Jung menyatakan bahwa analisis kejiwaan merupakan sebuah prosedur dialektis, sebuah interaksi dua arah antara dua orang, yang sama-sama memiliki keterlibatan di dalamnya. (Hlm.218)

Dalam kaitannya dengan tahap-tahap kehidupan manusia, lagi-lagi Jung berbeda pendapat dengan Freud. Freud menganggap pembentukan kepribadian dan perkembangan kejiwaan manusia sudah purna pada masa kanak-kanak—apa yang dialami pada masa dewasa hanyalah replikasi dari pola yang sudah tergaris pada masa kecil.
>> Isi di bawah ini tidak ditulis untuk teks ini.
(** X14.  From any state of the cache, calls of [get_settings] create at
    most one object.  When the cache is filled, [n] calls return the
    cached object [n] times, count [n] hits and allocate nothing.  When
    it is empty, the first of [n] calls, if there is one, creates one
    object, counts one miss and caches the object, and the other calls
    return that object and count as hits; with no call at all the state
    stays as it is.  The class attributes are left as they were. *)
Theorem get_settings_creates_at_most_one (m : config.module) (n : nat) :
  let r := config.call_get_settings n m in
  config.Settings_class (snd r) = config.Settings_class m
  /\ (forall obj, config.cache m = Some obj ->
        fst r = repeat obj n
        /\ config.cache (snd r) = Some obj
        /\ config.next_object (snd r) = config.next_object m
        /\ config.misses (snd r) = config.misses m
        /\ config.hits (snd r) = (n + config.hits m)%nat)
  /\ (config.cache m = None -> n = 0%nat -> r = ([], m))
  /\ (config.cache m = None -> (0 < n)%nat ->
        fst r = repeat (config.next_object m) n
        /\ config.cache (snd r) = Some (config.next_object m)
        /\ config.next_object (snd r) = S (config.next_object m)
        /\ config.misses (snd r) = S (config.misses m)
        /\ config.hits (snd r) = (n - 1 + config.hits m)%nat).
Proof.
  intros r. subst r.
  destruct (config.cache m) as [obj|] eqn:Hc.
  - rewrite (call_get_settings_cached n m obj Hc). cbn [fst snd].
    cbn [config.next_object config.misses config.hits config.cache
         config.Settings_class].
    split; [reflexivity|]. split; [intros obj' [= <-]; auto|].
    split; discriminate.
  - destruct n as [|n].
    + cbn. split; [reflexivity|]. split; [discriminate|].
      split; [reflexivity | lia].
    + cbn [config.call_get_settings]. unfold sbind.
      rewrite (get_settings_miss m Hc).
      erewrite call_get_settings_cached by reflexivity.
      unfold sret.
      cbn [fst snd config.next_object config.misses config.hits config.cache
           config.Settings_class].
      split; [reflexivity|]. split; [discriminate|].
      split; [discriminate|]. intros _ _.
      repeat split. f_equal. lia.
Qed.

Lemma get_settings_creates_at_most_one_witness :
  fst (config.call_get_settings 3
         {| config.Settings_class := spec.defaults; config.next_object := 5;
            config.cache := None; config.hits := 0; config.misses := 0 |})
  = [5; 5; 5]%nat
  /\ config.next_object
       (snd (config.call_get_settings 3
               {| config.Settings_class := spec.defaults; config.next_object := 5;
                  config.cache := None; config.hits := 0; config.misses := 0 |}))
     = 6%nat.
Proof.
  destruct (proj2 (proj2 (proj2
              (get_settings_creates_at_most_one
                 {| config.Settings_class := spec.defaults; config.next_object := 5;
                    config.cache := None; config.hits := 0; config.misses := 0 |} 3)))
              eq_refl (Nat.lt_0_succ 2))
    as (Hobjs & _ & Hnext & _).
  split; [exact Hobjs | exact Hnext].
Defined.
Sebaliknya, bagi Jung, kepribadian manusia berkembang sepanjang hayat dan manusia dapat mengubah arahnya dan membentuk pola-pola baru.
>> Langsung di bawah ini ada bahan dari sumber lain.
(** * reddit-analyzer: crawler and aggregation pipeline

    A shallow embedding of [reddit_crawler.py], [data_analyzer.py],
    [topic_analyzer.py] and [sentiment_analyzer.py].

    Conventions of the embedding.
    - Python integers are [Z]; counts that the source only ever uses as
      non-negative sizes ([top_n]) are [nat].
    - Epoch timestamps ([created_utc]) are whole seconds in [Z].  A naive
      [datetime] is the number of seconds elapsed on the local wall clock
      since 1970-01-01 00:00:00, so [datetime.fromtimestamp] adds the UTC
      offset local time has at that instant and comparison of datetimes is
      comparison in [Z].
      [datetime] holds the years 1 to 9999 only: outside them
      [fromtimestamp] raises, with the exception CPython raises on a
      platform whose [time_t] has 64 bits and whose [struct tm] keeps the
      year in 32.
    - The interpreter's recursion limit binds in the recursive comment walk
      only: [free_frames] is the number of frames the interpreter can
      still stack on the frame in which [_fetch_comments] starts the walk.
      Frames are counted as CPython 3.12 and later count them: a call of a
      Python function takes one, so every level of replies takes one and
      so does a call of [_is_in_date_range]; calls of built-in functions
      take none.  Outside the walk the crawler runs at a fixed depth,
      where its calls and those into libraries are taken to have the room
      they need.
    - The string produced by [strftime('%Y-%m-%d %H:%M:%S')] is kept as the
      naive datetime it renders.
    - A Python float is the rational it stands for.  What pandas computes
      in floating point over a whole column ([Series.mean],
      [sort_values]) is a parameter of the embedding; a column of
      integers is [int64], the type pandas gives it when its entries fit
      in 64 bits.
    - A dict read with [d[k]] has an [option] field for [k]: [None] is the
      missing key and raises [KeyError]; a dict read with [d.get(k, dflt)]
      has an [option] field too and falls back to [dflt].
    - The network is a deterministic function of the requests made so far
      and the current request. *)

From Stdlib Require Import List ZArith String Ascii Bool Lia QArith.
From Stdlib Require Import Sorted Permutation.
Import ListNotations.

Local Open Scope string_scope.
Local Open Scope list_scope.
Local Open Scope Z_scope.

Set Implicit Arguments.

(* ================================================================== *)
(** ** Exceptions *)
(* ================================================================== *)

Inductive Exn :=
| KeyError (key : string)
| OverflowError    (** timestamp out of range for platform [time_t] *)
| OSError          (** the platform's [localtime] fails *)
| ValueError       (** year out of range *)
| RecursionError   (** maximum recursion depth exceeded *).

(** How a block of statements ends. *)
Inductive Completion := Normal | Raise (e : Exn).

(** What a call gives: a value, or the exception it raises. *)
Inductive Result (A : Type) := Ok (a : A) | Err (e : Exn).

Arguments Ok {A} a.
Arguments Err {A} e.

Definition is_ok {A} (r : Result A) : bool :=
  match r with Ok _ => true | Err _ => false end.

(* ================================================================== *)
(** ** Calendar dates and naive datetimes *)
(* ================================================================== *)

Module Datetime.

(** A date as written in the configuration, [dd/mm/yyyy]. *)
Record date := Date { day : Z; month : Z; year : Z }.

(** Days between 1970-01-01 and the given civil date (proleptic
    Gregorian calendar). *)
Definition days_from_civil (d : date) : Z :=
  let y := if month d <=? 2 then year d - 1 else year d in
  let era := y / 400 in
  let yoe := y - era * 400 in
  let mp := (month d + 9) mod 12 in
  let doy := (153 * mp + 2) / 5 + day d - 1 in
  let doe := yoe * 365 + yoe / 4 - yoe / 100 + doy in
  era * 146097 + doe - 719468.

Definition seconds_per_day : Z := 86400.

(** [datetime.strptime(s, '%d/%m/%Y')]: the date at 00:00:00. *)
Definition strptime_dmy (d : date) : Z :=
  seconds_per_day * days_from_civil d.

(** The wall clock at the instant [ts]; [utc_offset] gives, for an
    instant, the seconds local time is ahead of Greenwich at that
    instant. *)
Definition local (utc_offset : Z -> Z) (ts : Z) : Z := ts + utc_offset ts.

(** The first and the last second of the span of years from [first] to
    [last]. *)
Definition in_span (first last : Z) (dt : Z) : bool :=
  (strptime_dmy (Date 1 1 first) <=? dt)
  && (dt <=? strptime_dmy (Date 31 12 last) + seconds_per_day - 1).

(** The years a [datetime] holds. *)
Definition in_years : Z -> bool := in_span 1 9999.

(** The years the platform's [struct tm] holds: [tm_year], the year less
    1900, is a 32-bit [int]. *)
Definition in_tm : Z -> bool := in_span (1900 - 2 ^ 31) (1900 + 2 ^ 31 - 1).

(** The timestamps the platform's 64-bit [time_t] holds. *)
Definition in_time_t (ts : Z) : bool := (- 2 ^ 63 <=? ts) && (ts <? 2 ^ 63).

(** One reading of the local clock by [fromtimestamp]: the timestamp is
    turned into a [time_t], [localtime] fills a [struct tm], and the year
    found there is checked. *)
Definition read_clock (utc_offset : Z -> Z) (ts : Z) : Result Z :=
  if negb (in_time_t ts) then Err OverflowError
  else
    let dt := local utc_offset ts in
    if negb (in_tm dt) then Err OSError
    else if negb (in_years dt) then Err ValueError
    else Ok dt.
Buku ini juga berisi tuduhan-tuduhan anti-semitisme yang ditujukan pada Jung, yang ditanggapinya dengan mengungkapkan bahwa ilmu pengetahuan tidaklah mencukupi karena berhenti di perbatasan logika. “Semakin nalar kritis mendominasi, semakin miskin hidup jadinya; tetapi, semakin banyak mitos yang mampu kita angkat ke kasadaran, semakin besar kehidupan yang kita integrasikan.” Jung memilih memberikan penghargaan yang selayaknya pada pengalaman-pengalaman tidak masuk akal atau tidak kausal yang ditolak ilmu pengetahuan karena tak pantas mendapat perhatian.

Bagian akhir buku ini adalah daftar panjang karya-karya Jung dan buku-buku yang membahas mengenai karya-karya Jung maupun riwayat Jung sendiri. Dalam daftar itu,  buku-buku yang membahas karya-karya Jung justru lebih banyak dari karya Jung sendiri. Hal ini disebabkan karena  Jung tidak begitu bagus dalam menyusun materinya, contohnya karyanya The Collected Works of C.G Jung dalam dua puluh jilid tebal. Buku itu tentu menghadirkan prospek menakutkan bagi pembaca. Jung bukannya tidak menyadari hal ini karena dia berkata, “Tidak seorang pun membaca buku-bukuku. Aku memiliki masalah untuk membuat orang melihat apa yang kumaksud.”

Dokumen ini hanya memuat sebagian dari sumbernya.